● Recorded information:
(** X5. In every state reached from the mount, the target is at most 99
    while the ratchet is below the last step; a target of 100 is shown only
    with [highestStepReached] at 5. *)
Theorem no_full_bar_before_last_step docId p0 now evs :
  let s := run docId (mount p0 now) evs in
  (highestStepReached s < 5 -> (targetProgress s <= 99)%Q) /\
  ((99 < targetProgress s)%Q -> highestStepReached s = 5).
Proof.
  intros s.
  assert (H : steady s /\ not_full_early s).
  { subst s. apply (run_rule (fun s => steady s /\ not_full_early s)).
    - intros s e (K & Hn). split; [apply step_steady, K|].
      apply step_not_full_early; assumption.
    - split; [apply mount_steady|apply mount_not_full_early]. }
  destruct H as ((_ & Ht & _ & _) & Hn). split; [exact Hn|].
  intros H99. unfold not_full_early in Hn.
  destruct (Z_lt_le_dec (highestStepReached s) 5) as [Hlt|Hge].
  - specialize (Hn Hlt). lra.
  - apply in_table_nonneg in Ht. lia.
Qed.

Lemma no_full_bar_before_last_step_witness :
  (targetProgress (run "doc" (mount 0 0) []) <= 99)%Q.
Proof.
  refine (proj1 (no_full_bar_before_last_step "doc" 0 0 []) _).
  vm_compute. reflexivity.
Defined.

(** *** The remaining time, again *)

(** X8. The remaining-time estimate is a whole number of seconds, never
    negative, and at most 120 unless the clock reads earlier than
    [startTime]; for a given state it never grows as time passes. *)
Theorem remaining_time_range now s :
  let r := calculateRemainingTime now s in
  (exists n : Z, r = inject_Z n /\ 0 <= n /\ (startTime s <= now -> n <= 120)) /\
  (forall now', now <= now' -> (calculateRemainingTime now' s <= r)%Q).
Proof.
  cbn zeta. unfold calculateRemainingTime.
  destruct (String.eqb (status s) "completed").
  { split; [exists 0; repeat split; lia|intros; apply Qle_refl]. }
  destruct (Qlt_le_dec 0 (smoothProgress s / 100)) as [Hp|Hp].
  - set (m := Z.max 0 (estimatedDuration - (now - startTime s))).
    split.
    + exists (Qfloor (inject_Z m / 1000 + (1 # 2))).
      split; [reflexivity|].
      assert (Hm : (0 <= inject_Z m)%Q).
      { change 0%Q with (inject_Z 0). rewrite <- Zle_Qle. unfold m. lia. }
      split.
      * assert (H : (inject_Z 0 <= Math_round (inject_Z m / 1000))%Q).
        { apply Math_round_ge. change (inject_Z 0) with 0%Q.
          apply Qle_shift_div_l; [reflexivity|]. lra. }
        unfold Math_round in H. rewrite <- Zle_Qle in H. exact H.
      * intros Ht.
        assert (H : (Math_round (inject_Z m / 1000) <= inject_Z 120)%Q).
        { apply Math_round_le. apply Qle_shift_div_r; [reflexivity|].
          change (inject_Z 120 * 1000)%Q with (inject_Z 120 * inject_Z 1000)%Q.
          rewrite <- inject_Z_mult, <- Zle_Qle. unfold m, estimatedDuration. lia. }
        unfold Math_round in H. rewrite <- Zle_Qle in H. exact H.
    + intros now' H. apply Math_round_mono.
      apply Qle_shift_div_l; [reflexivity|].
      unfold Qdiv. rewrite <- Qmult_assoc, (Qmult_comm (/ _)), Qmult_inv_r, Qmult_1_r
        by discriminate.
      rewrite <- Zle_Qle. lia.
  - split; [|intros; apply Qle_refl].
    exists 120. split; [vm_compute; reflexivity|]. split; lia.
Qed.

Lemma remaining_time_range_witness :
  let s := run "doc" (mount 0 1000) [] in
  (calculateRemainingTime 5000 s <= calculateRemainingTime 2000 s)%Q.
Proof.
  intros s.
  refine (proj2 (remaining_time_range 2000 s) 5000 _).
  vm_compute. discriminate.
Defined.


(** *** Names the lookup tables inherit *)

(** C2, on the code: [getCurrentStep] does go back.  After the poll that
    reports the deep analysis it returns 3; a poll whose message is
    [constructor], a name every object literal inherits, then makes it
    return a value that is not a number, and every entry of the step list is
    shown pending, with the cell [highestStepReached] still at 3.  And the
    callback of the interval calls the [getCurrentStep] of the render that
    installed it: after a poll that moved the message to the summary, but
    not the target, the render returns 2 and the next tick's call returns
    1. *)
Theorem getCurrentStep_goes_back :
  let t0 := 1700000000000 in
  let s := run "doc" (mount 0 t0)
             [PollResponse 1000000 (t0 + 1000)
                (Some {| sd_status := "processing";
                         sd_message := Some "Performing deep analysis..." |})] in
  let s' := step "doc" s
              (PollResponse 2000000 (t0 + 3000)
                 (Some {| sd_status := "processing";
                          sd_message := Some "constructor" |})) in
  let u := run "doc" (mount 0 t0)
             [PollResponse 100000 (t0 + 100)
                (Some {| sd_status := "processing";
                         sd_message := Some "Creating document summary..." |})] in
  (fst (getCurrentStep s) = Index 3 /\
   fst (getCurrentStep s') = NaN /\
   highestStepReached s' = 3 /\
   forall i, getStepStatus i s' = StepPending) /\
  (fst (getCurrentStep u) = Index 2 /\
   exists c, interval u = Some c /\ fst (currentStep c) = Index 1).
Proof.
  cbn zeta. split.
  - split; [vm_compute; reflexivity|].
    match goal with |- fst (getCurrentStep ?x) = NaN /\ _ =>
      assert (E : fst (getCurrentStep x) = NaN) by (vm_compute; reflexivity)
    end.
    split; [exact E|]. split; [vm_compute; reflexivity|].
    intros i. rewrite getStepStatus_value, E. reflexivity.
  - split; [vm_compute; reflexivity|].
    eexists. split; [vm_compute; reflexivity|vm_compute; reflexivity].
Qed.

(** C9, on the code: the step computed for a message or a status that is an
    inherited name is the inherited member, not one of 0, 1, 2, 3 and 5, and
    [getCurrentStep] then returns a value that is not a number. *)
Theorem rawStep_of_an_inherited_name :
  rawStep "processing" "constructor" = NaN /\
  rawStep "toString" "Uploading..." = NaN /\
  (forall k, In k [0; 1; 2; 3; 5] ->
             rawStep "processing" "constructor" <> Index k) /\
  fst (getCurrentStep
         (step "doc" (mount 0 0)
            (PollResponse 0 0
               (Some {| sd_status := "processing";
                        sd_message := Some "constructor" |}))))
  = NaN.
Proof.
  split; [reflexivity|]. split; [reflexivity|].
  split; [intros k _; discriminate|vm_compute; reflexivity].
Qed.

(** X18. What holds of the fifth entry.  A step computed from a status and
    a message is 0, 1, 2, 3 or 5 whenever it is a number, which it is for
    every status and message that is not an inherited name.  The displayed
    list has five entries (indices 0 to 4), and in no state reached from the
    mount does [getCurrentStep] return 4, so the fifth entry is never the
    active one: the step goes from 3 to 5, one past the last index. *)
Theorem step_four_is_never_active :
  (forall st m k, rawStep st m = Index k -> In k [0; 1; 2; 3; 5]) /\
  (forall st m, ordinary st -> ordinary m ->
                exists k, rawStep st m = Index k /\ In k [0; 1; 2; 3; 5]) /\
  length processingSteps = 5%nat /\
  rawStep "processing" "Performing deep analysis..." = Index 3 /\
  rawStep "processing" "Indexing document for search..." = Index 5 /\
  Z.of_nat (length processingSteps) - 1 < 5 /\
  forall docId p0 now evs,
    let s := run docId (mount p0 now) evs in
    fst (getCurrentStep s) <> Index 4 /\ getStepStatus 4 s <> StepActive.
Proof.
  assert (T : forall st m k, rawStep st m = Index k -> In k [0; 1; 2; 3; 5]).
  { intros st m k E. pose proof (rawStep_in_table st m k E) as H.
    unfold in_table in H. cbn. intuition. }
  split; [exact T|]. split.
  { intros st m Os Om. destruct (rawStep_ordinary st m Os Om) as [k E].
    exists k. split; [exact E|exact (T st m k E)]. }
  split; [reflexivity|]. split; [reflexivity|]. split; [reflexivity|].
  split; [cbn; lia|].
  intros docId p0 now evs s.
  assert (Hne : fst (getCurrentStep s) <> Index 4).
  { rewrite getCurrentStep_value.
    destruct (rawStep (status s) (message s)) as [k|] eqn:E; [|discriminate].
    pose proof (rawStep_in_table _ _ _ E) as Tk.
    pose proof (highest_in_table docId p0 now evs) as Th. fold s in Th.
    unfold in_table in *. intros H. injection H as H. lia. }
  split; [exact Hne|].
  rewrite getStepStatus_value.
  destruct (fst (getCurrentStep s)) as [k|]; [|discriminate].
  destruct (Z.ltb_spec 4 k); [discriminate|].
  destruct (Z.eqb_spec 4 k); [congruence|discriminate].
Qed.

Lemma step_four_is_never_active_witness :
  In 3 [0; 1; 2; 3; 5].
Proof.
  exact (proj1 step_four_is_never_active
           "processing" "Performing deep analysis..." 3 eq_refl).
Defined.

(** The model computes in doubles: a frame stamped exactly 3000ms after the
    start of a loop from 0 to 62 shows 61, because the quotient of 3000 by
    the rounded step duration is just below 62. *)
Lemma frame_at_the_duration_is_one_short :
  let s := run "doc" (mount 0 0)
             [PollResponse 1000000 26400
                (Some {| sd_status := "processing";
                         sd_message := Some "Performing deep analysis..." |})] in
  let s' := step "doc" s (AnimationFrame 4000000) in
  (targetProgress s' == 62)%Q /\ (smoothProgress s' == 61)%Q.
Proof. cbn zeta. split; vm_compute; reflexivity. Qed.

● Task brief: Using the entries above, quote each line verbatim from the first through the line that contains "destruct (String.eqb (status".

● Task result:
(** X5. In every state reached from the mount, the target is at most 99
    while the ratchet is below the last step; a target of 100 is shown only
    with [highestStepReached] at 5. *)
Theorem no_full_bar_before_last_step docId p0 now evs :
  let s := run docId (mount p0 now) evs in
  (highestStepReached s < 5 -> (targetProgress s <= 99)%Q) /\
  ((99 < targetProgress s)%Q -> highestStepReached s = 5).
Proof.
  intros s.
  assert (H : steady s /\ not_full_early s).
  { subst s. apply (run_rule (fun s => steady s /\ not_full_early s)).
    - intros s e (K & Hn). split; [apply step_steady, K|].
      apply step_not_full_early; assumption.
    - split; [apply mount_steady|apply mount_not_full_early]. }
  destruct H as ((_ & Ht & _ & _) & Hn). split; [exact Hn|].
  intros H99. unfold not_full_early in Hn.
  destruct (Z_lt_le_dec (highestStepReached s) 5) as [Hlt|Hge].
  - specialize (Hn Hlt). lra.
  - apply in_table_nonneg in Ht. lia.
Qed.

Lemma no_full_bar_before_last_step_witness :
  (targetProgress (run "doc" (mount 0 0) []) <= 99)%Q.
Proof.
  refine (proj1 (no_full_bar_before_last_step "doc" 0 0 []) _).
  vm_compute. reflexivity.
Defined.

(** *** The remaining time, again *)

(** X8. The remaining-time estimate is a whole number of seconds, never
    negative, and at most 120 unless the clock reads earlier than
    [startTime]; for a given state it never grows as time passes. *)
Theorem remaining_time_range now s :
  let r := calculateRemainingTime now s in
  (exists n : Z, r = inject_Z n /\ 0 <= n /\ (startTime s <= now -> n <= 120)) /\
  (forall now', now <= now' -> (calculateRemainingTime now' s <= r)%Q).
Proof.
  cbn zeta. unfold calculateRemainingTime.
  destruct (String.eqb (status s) "completed").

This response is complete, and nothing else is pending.